Twin Cities bank at center of huge redlining case reaches settlement

KleinBank's Savage, Minn. location
Cars sit parked outside of KleinBank's Savage, Minn. location on Tuesday, May 8, 2018.
Evan Frost | MPR News

A Minnesota bank at the center of a major legal fight concerning alleged discrimination in home mortgage lending has reached a settlement with the U.S. Department of Justice.

Under the settlement, KleinBank will expand its banking services in predominantly minority neighborhoods in the Minneapolis area. The bank will also commit $600,000 to loan subsidies and marketing in the new service area. And an executive will oversee efforts to increase lending in minority neighborhoods.

"Federal law prohibits lenders from discriminating against mortgage applicants and other potential customers based on race or national origin," said Acting Assistant Attorney General John Gore of the Justice Department's Civil Rights Division. "The Justice Department will continue to use its enforcement authority to combat this illegal discrimination."

The agency had sued Chaska-based KleinBank in January of last year, days before the Obama administration left office, accusing the company of redlining.

The Feds accused the bank of deliberately denying equal lending opportunities in neighborhoods where most residents are members of racial and ethnic minorities.

The government said comparable lenders were four times more likely to issue loans in those areas than KleinBank.

KleinBank CEO Doug Hile said it was an argument largely about geography and the how much the bank should be expected to lend outside of its historical service area.

"That was where the contention was," he said. "Should we be told where we have to do business?"

Hile said both sides decided their time and money would be better used for something else.

"We spent a fortune and at some point you say, 'Let's stop spending money doing this, arguing with each other, and let's spend money trying to figure out how to help these communities.' And that's the conclusion we came to," Hile said. "It was far better to reach a compromise with the Department of Justice that works for us and them and puts these resources to work in these communities."

The family-owned bank has 19 branch offices in the metro area, mostly in the west. It has assets of about $1.9 billion.

The lawsuit galvanized the banking industry in opposition.

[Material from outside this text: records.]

Lemma pruneReversed_sublist (s : QueueState) (newestFirst : list nat)
    (finishedCount : nat) :
  pruneReversed s newestFirst finishedCount `sublist_of` newestFirst.
Proof.
  revert finishedCount.
  induction newestFirst as [|r older IH]; intros n; cbn [pruneReversed].
  - constructor.
  - destruct (statusOf s r) as [status|]; [|by constructor].
    destruct (isTransferActive status); [by constructor|].
    destruct (_ <=? _)%nat; by constructor.
Qed.

Lemma pruneReversed_active (s : QueueState) (newestFirst : list nat)
    (finishedCount r : nat) :
  r ∈ newestFirst -> activeRef s r = true ->
  r ∈ pruneReversed s newestFirst finishedCount.
Proof.
  revert finishedCount.
  induction newestFirst as [|r' older IH]; intros n Hin Hactive;
    cbn [pruneReversed].
  - by apply elem_of_nil in Hin.
  - apply elem_of_cons in Hin as [<-|Hin].
    + unfold activeRef in Hactive.
      destruct (statusOf s r) as [status|]; [|done].
      rewrite Hactive. by left.
    + destruct (statusOf s r') as [status|]; [|by apply IH].
      destruct (isTransferActive status); [right; by apply IH|].
      destruct (_ <=? _)%nat; [by apply IH|right; by apply IH].
Qed.

Lemma pruneReversed_finished (s : QueueState) (newestFirst : list nat)
    (finishedCount : nat) :
  (length (List.filter (finishedRef s)
             (pruneReversed s newestFirst finishedCount))
   <= MAX_FINISHED_TRANSFER_ITEMS - finishedCount)%nat.
Proof.
  revert finishedCount.
  induction newestFirst as [|r older IH]; intros n; cbn [pruneReversed].
  - cbn. lia.
  - destruct (statusOf s r) as [status|] eqn:Es; [|apply IH].
    destruct (isTransferActive status) eqn:Ea.
    + cbn [List.filter]. unfold finishedRef at 1. rewrite Es, Ea. cbn [negb].
      apply IH.
    + destruct (_ <=? _)%nat eqn:Efull; [apply IH|].
      apply Nat.leb_gt in Efull.
      cbn [List.filter]. unfold finishedRef at 1. rewrite Es, Ea.
      cbn [negb length]. specialize (IH (S n)). lia.
Qed.

(** X10. Pruning the history touches nothing but [transferItems]; what it
    leaves is what was there, in the same order, less some entries; no
    entry of a [queued] or [uploading] item is dropped; and at most 260
    entries of finished items remain. *)
Theorem prune_keeps_active_bounds_finished (s : QueueState) :
  heap (pruneFinishedTransferHistory s) = heap s
  /\ tasks (pruneFinishedTransferHistory s) = tasks s
  /\ uploadQueue (pruneFinishedTransferHistory s) = uploadQueue s
  /\ activeUploads (pruneFinishedTransferHistory s) = activeUploads s
  /\ transferItems (pruneFinishedTransferHistory s)
     `sublist_of` transferItems s
  /\ (forall r,
        r ∈ transferItems s -> activeRef s r = true ->
        r ∈ transferItems (pruneFinishedTransferHistory s))
  /\ (length (List.filter (finishedRef s)
                (transferItems (pruneFinishedTransferHistory s)))
      <= MAX_FINISHED_TRANSFER_ITEMS)%nat.
Proof.
  set (next := rev (pruneReversed s (rev (transferItems s)) 0)).
  assert (Hsub : next `sublist_of` transferItems s).
  { pose proof (sublist_rev_rev _ _
                  (pruneReversed_sublist s (rev (transferItems s)) 0)) as Hrev.
    by rewrite rev_involutive in Hrev. }
  assert (Hactive : forall r,
            r ∈ transferItems s -> activeRef s r = true -> r ∈ next).
  { intros r Hin Ha. apply list_elem_of_In. unfold next. apply -> in_rev.
    apply list_elem_of_In, pruneReversed_active; [|done].
    apply list_elem_of_In. apply -> in_rev. by apply list_elem_of_In. }
  assert (Hcount : (length (List.filter (finishedRef s) next)
                    <= MAX_FINISHED_TRANSFER_ITEMS)%nat).
  { unfold next. rewrite List.filter_rev, length_rev.
    pose proof (pruneReversed_finished s (rev (transferItems s)) 0). lia. }
  assert (Hnext : transferItems (pruneFinishedTransferHistory s) = next
                  /\ heap (pruneFinishedTransferHistory s) = heap s
                  /\ tasks (pruneFinishedTransferHistory s) = tasks s
                  /\ uploadQueue (pruneFinishedTransferHistory s)
                     = uploadQueue s
                  /\ activeUploads (pruneFinishedTransferHistory s)
                     = activeUploads s).
  { unfold pruneFinishedTransferHistory. cbv zeta. fold next.
    destruct (length next =? length (transferItems s))%nat eqn:Elen;
      [|done].
    apply Nat.eqb_eq in Elen. split; [|done].
    symmetry. by apply sublist_same_length. }
  destruct Hnext as (-> & Hheap & Htasks & Hqueue & Hact).
  done.
Qed.
(** ** More of the path algebra *)

Lemma fold_normalizeInto_kept (kept segments : list jsstring) :
  List.Forall keptSegment kept ->
  fold_left normalizeInto kept segments = segments ++ kept.
Proof.
  revert segments. induction kept as [|t kept IH]; intros segments Hall;
    cbn [fold_left].
  - by rewrite app_nil_r.
  - apply List.Forall_cons_iff in Hall as [Ht Hall].
    rewrite normalizeInto_kept, IH by done. by rewrite <- app_assoc.
Qed.

Lemma normalizeInto_joined (kept segments : list jsstring) :
  List.Forall keptSegment kept ->
  normalizeInto segments (join (lit "/") kept) = segments ++ kept.
Proof.
  intros Hall. rewrite lit_slash, normalizeInto_join.
  by apply fold_normalizeInto_kept.
Qed.

Lemma normalizeInto_renderPath (kept segments : list jsstring) :
  List.Forall keptSegment kept ->
  normalizeInto segments (renderPath kept) = segments ++ kept.
Proof.
  intros Hall. destruct kept as [|t kept].
  - by rewrite app_nil_r.
  - unfold renderPath. rewrite lit_slash.
    change ([SLASH] ++ ?z) with (@nil N ++ SLASH :: z).
    rewrite normalizeInto_app, normalizeInto_nil, <- lit_slash.
    by apply normalizeInto_joined.
Qed.

Lemma joinPaths_rendered (base : jsstring) (kept : list jsstring) :
  List.Forall keptSegment kept ->
  joinPaths base (renderPath kept) = renderPath (normalizeSegments base ++ kept).
Proof.
  intros Hall. unfold joinPaths, normalizePath. f_equal.
  change (normalizeSegments ?q) with (normalizeInto [] q).
  rewrite lit_slash.
  change (base ++ [SLASH] ++ ?z) with (base ++ SLASH :: z).
  by rewrite normalizeInto_app, normalizeInto_renderPath.
Qed.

"This was a very significant case, very significant for the industry," said Joe Witt, president of the Minnesota Bankers Association, which filed a friend of the court brief in the case. Scores of state banking associations joined, along with the American Bankers Association.

They do not condone redlining, their brief said, but the Feds were trying to apply a new definition of redlining. Witt said it would open all banks to new legal threats.

"There were many banks that could be subject to the same exact lawsuit," he said.

The industry argued the Feds failed to show there was illegal redlining under long-standing federal policy.

Bankers contended that there's no evidence KleinBank intended to discriminate, as required for a redlining case. They pointed out KleinBank got favorable ratings from its regulator, and argued the bank has a right to define its own service territory.

The KleinBank lawsuit was an effort by the Obama administration to move the goalposts and make it easier to prosecute redlining based on a lower standard of proof, said Philadelphia attorney John Culhane, who counsels banks on fair lending compliance.

"They were definitely pushing the envelope with these arguments," he said.

The DOJ's analysis was part of the controversy. The department concluded there was discrimination simply based on KleinBank's office locations and lending track record in largely minority and white neighborhoods.

The banking industry maintained that's insufficient because it doesn't show any individuals suffered an adverse impact from KleinBank's practices.

Some observers found it out of character that the Trump administration pursued the KleinBank case.

Fair housing lending advocates said the Trump administration is clearly not inclined to identify and fight lending bias.

Mick Mulvaney, President Trump's acting head of the Consumer Finance Protection Bureau, for example, has been openly contemptuous of the agency he now runs.

"We just have seen a general retreat from enforcing the fair lending laws and ensuring that fair housing opportunities are available to everyone," said Melissa Stegman, senior policy counsel at the Center for Responsible Lending.